Summarized as Jane Eyre meets The Count of Monte Cristo, THE SAPPHIRE LEGACY is an adventure-filled romance with the added excitement of pirates and a secret society.
First 250 words:
Lightning crashed down on the moor, this time nearby. When her horse reared skyward, Mae strained to stay upright.
“Stand firm!” she gasped. Her horse jerked back before righting himself. “Easy,” she soothed.
With the threat of rain imminent, their only cover was the Northern Woods closing in ahead. But not even her horse, Thomas, dared to enter. Gaining on the web of lifeless trees, he snorted and pulled back.
Mae trembled. What had been a pleasant afternoon ride had taken a sinister turn. Now, she had two options: either cut through the woods and make it home in time for supper or risk pneumonia.
Mae gathered some bravery. To hell with the servants’ ghost stories. Pulling the reins with as much force as she could muster, she twisted Thomas toward the trees. Snorting again, he continued to resist. Only after a second pulse of thunder did he ease forward.
Past the threshold of trees, the darkness deepened. Cold moisture clung to her skin. And amidst the rocks and fallen branches, Thomas struggled to maintain his footing.

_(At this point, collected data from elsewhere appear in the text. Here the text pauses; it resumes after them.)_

(* ===== verification/RetentionConc.v ===== *)
(** * The retention processor: [src/pkg/retention/policy/alg/or/processor.go],
    [src/pkg/retention/policy/builder.go]

    One goroutine per rule sends its outcome on one of two channels of capacity
    one; a receiver collects until it sees the result channel closed; the main
    goroutine closes that channel once all rules are done.  The select statement
    of the receiver picks any ready channel.  The model is a step relation over
    the channels, so that the theorems speak of every schedule. *)

From S2P Require Import Prelude GoErrors GoStrings Retention.
Open Scope Z_scope.
Local Open Scope harbor_scope.

(** ** Building *)

(** A rule of the policy: [src/pkg/retention/policy/rule/models.go]. *)
Record RuleMeta := mkRule {
  Template : string; RuleParameters : gmap string param; Action : string; TagSelectors : list SelectorMeta;
}.

(** [alg.Parameter] *)
Record AlgParameter := mkAlgParameter { p_evaluator : Evaluator; p_selectors : list Selector }.

Fixpoint build_selectors (l : list SelectorMeta) : result (list Selector) :=
  match l with
  | [] => Ok []
  | s :: l =>
      match selector_Get (s_Kind s) (s_Decoration s) (s_Pattern s) (s_Extras s) with
      | Err e => Err (default e (Wrap (Some e) "get selector by metadata"))
      | Ok sel => match build_selectors l with Err e => Err e | Ok sl => Ok (sel :: sl) end
      end
  end.

(** The only registered action is [retain]. *)
Definition action_Get (act : string) : option error :=
  if bool_decide (act = EmptyString) then Some (New "empty action")
  else if (act == "retain") then None
  else Some (New ("action " +:+ act +:+ " is not registered")).

Fixpoint build_params (rules : list RuleMeta) : result (list AlgParameter) :=
  match rules with
  | [] => Ok []
  | r :: rules =>
      match rule_Get (Template r) (RuleParameters r) with
      | Err e => Err e
      | Ok evaluator =>
          match action_Get (Action r) with
          | Some e => Err (default e (Wrap (Some e) "get action performer by metadata"))
          | None =>
              match build_selectors (TagSelectors r) with
              | Err e => Err e
              | Ok sl =>
                  match build_params rules with
                  | Err e => Err e
                  | Ok ps => Ok (mkAlgParameter evaluator sl :: ps)
                  end
              end
          end
      end
  end.

(** [basicBuilder.Build]: the parameters of the processor for algorithm [or]. *)
Definition Build (algorithm : string) (rules : list RuleMeta) : result (list AlgParameter) :=
  match build_params rules with
  | Err e => Err e
  | Ok ps =>
      if (algorithm == "or") then Ok ps
      else
        let e := New ("no processor registered with algorithm: " +:+ algorithm) in
        Err (default e (Wrap (Some e) ("get processor for algorithm: " +:+ algorithm)))
  end.

(** [or.New] keeps the parameters that have selectors. *)
Definition kept (ps : list AlgParameter) : list AlgParameter :=
  List.filter (λ p, negb (bool_decide (length (p_selectors p) = 0%nat))) ps.

(** ** One rule *)

Section processor.
Context {Hsort : SortSlice} (doublestar_Match : string → string → result bool) (now : Z).

Fixpoint select_all (l : list Selector) (processed : list Candidate) : result (list Candidate) :=
  match l with
  | [] => Ok processed
  | s :: l =>
      match Select doublestar_Match s processed with
      | Err e => Err e
      | Ok processed => select_all l processed
      end
  end.

(** What the goroutine of a rule sends. *)
Definition rule_outcome (artifacts : list Candidate) (p : AlgParameter) : result (list Candidate) :=
  match select_all (p_selectors p) artifacts with
  | Err e => Err e
  | Ok processed => Ok (Retention.Process now (p_evaluator p) processed)
  end.

(** ** The channels *)

Record State := mkState {
  pending : list (result (list Candidate));   (* rules that have not sent *)
  resChan : option (list Candidate);
  errChan : option error;
  closed : bool;
  got : option (gmap string Candidate);       (* processedCandidates["retain"] *)
  err : option error;
  finished : bool;                            (* the receiver returned *)
}.

Definition init (outcomes : list (result (list Candidate))) : State :=
  mkState outcomes None None false None None false.

Definition collect (m : option (gmap string Candidate)) (l : list Candidate) : gmap string Candidate :=
  foldl (λ m c, <[Hash c := c]> m) (default ∅ m) l.

Definition collect_err (err : option error) (e : error) : option error :=
  match err with
  | None => Wrap (Some e) "artifact processing error"
  | Some err => Wrap (Some e) (error_string err)
  end.

Inductive step : State → State → Prop :=
  | send_result pre post l s :
      pending s = pre ++ Ok l :: post → resChan s = None →
      step s (mkState (pre ++ post) (Some l) (errChan s) (closed s) (got s) (err s) (finished s))
  | send_error pre post e s :
      pending s = pre ++ Err e :: post → errChan s = None →
      step s (mkState (pre ++ post) (resChan s) (Some e) (closed s) (got s) (err s) (finished s))
  | close s :
      pending s = [] → closed s = false →
      step s (mkState [] (resChan s) (errChan s) true (got s) (err s) (finished s))
  | receive_result l s :
      finished s = false → resChan s = Some l →
      step s (mkState (pending s) None (errChan s) (closed s) (Some (collect (got s) l)) (err s) false)
  | receive_error e s :
      finished s = false → errChan s = Some e →
      step s (mkState (pending s) (resChan s) None (closed s) (got s) (collect_err (err s) e) false)
  | receive_closed s :
      finished s = false → resChan s = None → closed s = true →
      step s (mkState (pending s) None (errChan s) true (got s) (err s) true).

(** After the receiver is done: the error, or the candidates to perform on. *)
Definition collected (s : State) : result (option (list Candidate)) :=
  match err s with
  | Some e => Err e
  | None => Ok ((λ m, (map_to_list m).*2) <$> got s)
  end.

Mae mouthed a silent prayer. She assumed she was alone in the forest, probably for miles, but in the distance, an orange light flickered.
A man’s voice broke through the still air. “Who trespasses here?”
Mae’s throat tightened before she could respond. The orange haze grew brighter in the mist, approaching rapidly until it stung her eyes.
“Whoever you are, you encroach upon private property,” he shouted, his young, masculine voice stern with anger.